Reactor and Fuel System
 

The focus is on highly stable materials for nuclear fuels and non-fuel reactor components (i.e., moderator tie tubes, etc.) that can heat hydrogen to temperatures greater than 2600K without undergoing significant dimensional deformation, cracking, or hydrogen reactions. Current technology hurdles related to ceramic metal fuels center around refractory metal processing and manufacturing (i.e., welding of refractories, refractory metal coatings, etc.). The development of refractory alloys with enhanced/targeted material properties is of key interest (i.e., tungsten or molybdenum with increased ductility, or dispersion strengthen Mo/W alloys). Current technology hurdles with carbide fuels include embedding carbide kernels with coatings in a carbide matrix with potential for total fission product containment and high fuel burn-up. Manufacturing and testing of the insulator and reflector materials is also critical to the success of an Nuclear Thermal Propulsion (NTP) reactor.
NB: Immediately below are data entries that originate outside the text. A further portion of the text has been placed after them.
(** The loop keeps the largest percentage met so far, each taken against
    the highest valuation up to its point. *)
Lemma drawdown_loop_largest (values : list Q) :
  forall (done : list Q) (peak max_dd d : Q),
    Forall (fun x => x <= peak) done ->
    (In peak done \/ exists rest, values = peak :: rest) ->
    (forall i v p, done !! i = Some v -> running_peak done i p ->
                   drawdown_pct p v <= max_dd) ->
    (max_dd = 0 \/
     exists i v p, done !! i = Some v /\ running_peak done i p /\
                   max_dd = drawdown_pct p v) ->
    drawdown_loop peak max_dd values = Ok d ->
    (forall i v p, (done ++ values) !! i = Some v ->
                   running_peak (done ++ values) i p ->
                   drawdown_pct p v <= d) /\
    (d = 0 \/
     exists i v p, (done ++ values) !! i = Some v /\
                   running_peak (done ++ values) i p /\
                   d = drawdown_pct p v).
Proof.
  induction values as [|value rest IH];
    intros done peak max_dd d Hdone Hpeak Hbound Hmet Hrun.
  - injection Hrun as <-. rewrite app_nil_r. split; assumption.
  - cbn [drawdown_loop] in Hrun.
    set (peak' := if Qltb peak value then value else peak) in *.
    destruct (pydiv (peak' - value) peak') as [ratio|e] eqn:Hdiv; [|discriminate].
    cbn [mbind result_bind] in Hrun.
    apply pydiv_inv in Hdiv. destruct Hdiv as [_ ->].
    change ((peak' - value) / peak' * 100) with (drawdown_pct peak' value) in Hrun.
    set (max_dd' := if Qltb max_dd (drawdown_pct peak' value)
                    then drawdown_pct peak' value else max_dd) in *.
    assert (Hp' : peak <= peak' /\ value <= peak' /\ (peak' = peak \/ peak' = value)).
    { unfold peak'. destruct (Qltb peak value) eqn:E.
      - apply Qltb_lt in E. split; [apply Qlt_le_weak; exact E|].
        split; [apply Qle_refl | right; reflexivity].
      - apply Qltb_ge in E. split; [apply Qle_refl|].
        split; [exact E | left; reflexivity]. }
    destruct Hp' as (Hpp & Hvp & Hwhich).
    assert (Hm' : max_dd <= max_dd' /\ drawdown_pct peak' value <= max_dd' /\
                  (max_dd' = max_dd \/ max_dd' = drawdown_pct peak' value)).
    { unfold max_dd'. destruct (Qltb max_dd (drawdown_pct peak' value)) eqn:E.
      - apply Qltb_lt in E. split; [apply Qlt_le_weak; exact E|].
        split; [apply Qle_refl | right; reflexivity].
      - apply Qltb_ge in E. split; [apply Qle_refl|].
        split; [exact E | left; reflexivity]. }
    destruct Hm' as (Hmm & Hdm & Hwhich').
    assert (Hall' : Forall (fun x => x <= peak') (done ++ [value])).
    { apply Forall_app. split; [|constructor; [exact Hvp | constructor]].
      eapply Forall_impl; [exact Hdone|]. intros x Hx. cbv beta in Hx |- *.
      apply Qle_trans with peak; [exact Hx | exact Hpp]. }
    assert (Hin' : In peak' (done ++ [value])).
    { apply in_or_app. destruct Hwhich as [-> | ->]; [|right; left; reflexivity].
      destruct Hpeak as [Hin | [rest' Heq]]; [left; exact Hin|].
      injection Heq as -> _. right. left. reflexivity. }
    assert (Hnew : running_peak (done ++ [value]) (length done) peak').
    { unfold running_peak. rewrite take_ge by (rewrite length_app; simpl; lia).
      split; assumption. }
    replace (done ++ value :: rest) with ((done ++ [value]) ++ rest)
      by (rewrite <- app_assoc; reflexivity).
    apply (IH (done ++ [value]) peak' max_dd' d Hall' (or_introl Hin')); [| |exact Hrun].
    + intros i v p Hv Hp.
      destruct (Nat.lt_ge_cases i (length done)) as [Hi|Hi].
      * rewrite lookup_app_l in Hv by exact Hi.
        apply running_peak_prefix in Hp; [|exact Hi].
        eapply Qle_trans; [apply (Hbound i v p Hv Hp) | exact Hmm].
      * assert (i = length done).
        { apply lookup_lt_Some in Hv. rewrite length_app in Hv. simpl in Hv. lia. }
        subst i. rewrite list_lookup_middle in Hv by reflexivity.
        injection Hv as <-.
        assert (Hpq : p == peak').
        { destruct Hp as [Hpin Hpall]. destruct Hnew as [Hqin Hqall].
          rewrite Forall_forall in Hpall, Hqall.
          apply Qle_antisym.
          - apply Hqall. apply list_elem_of_In. exact Hpin.
          - apply Hpall. apply list_elem_of_In. exact Hqin. }
        rewrite (drawdown_pct_peak p peak' value Hpq). exact Hdm.
    + destruct Hwhich' as [Hsame | Hnewmax].
      * rewrite Hsame. destruct Hmet as [Hz | (i & v & p & Hv & Hp & Heq)];
          [left; exact Hz | right].
        exists i, v, p. pose proof (lookup_lt_Some _ _ _ Hv) as Hi.
        split; [rewrite lookup_app_l by exact Hi; exact Hv|].
        split; [apply running_peak_prefix; assumption | exact Heq].
      * right. exists (length done), value, peak'.
        split; [apply list_lookup_middle; reflexivity|].
        split; [exact Hnew | exact Hnewmax].
Qed.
Technologies being sought include:

 

  • Low Enriched Uranium reactor fuel element designs with high temperature (> 2600K), high power density (>5 MW/L) to optimize hydrogen propellant heating.
  • New advanced manufacturing processes to quickly manufacture the fuel with uniform channel coatings and/or claddings that reduce fission product gas release and reactor particulates into the engines exhaust stream.

 

Fuels focused on Ceramic-metallic (cermet) designs:

 

  • New fuel element geometries which are easy to manufacture and coat, and better performing than the traditional prismatic fuel geometries with small through holes with coatings.
  • Best joining and manufacturing processes for thin-walled (0.010”) tungsten, molybdenum, and molybdenum/tungsten alloys.
  • Diffusion bonding/other bonding technologies for CERMET materials.
  • Machining processes for cooling channel formation in CERMET materials.
  • Uranium nitride and uranium dioxide fuel particle production methods and particle coating methods.
  • Development of dispersion strengthen molybdenum/tungsten alloys.
  • Formation of small diameter (0.100” ID) thin-walled (0.010”) molybdenum, tungsten, and molybdenum/tungsten cylindrical tubes.

 

Fuels focused on carbide designs:

 

  • Compatibility with high temperature hydrogen.
  • High thermal conductivity and other properties (e.g., ductility) needed for high power density operation (~5MW/l).
  • Kernel diameters, including coatings for fission product containment, which allow the fuel element to be fabricated with adequate strength for high temperature and high-power density operation.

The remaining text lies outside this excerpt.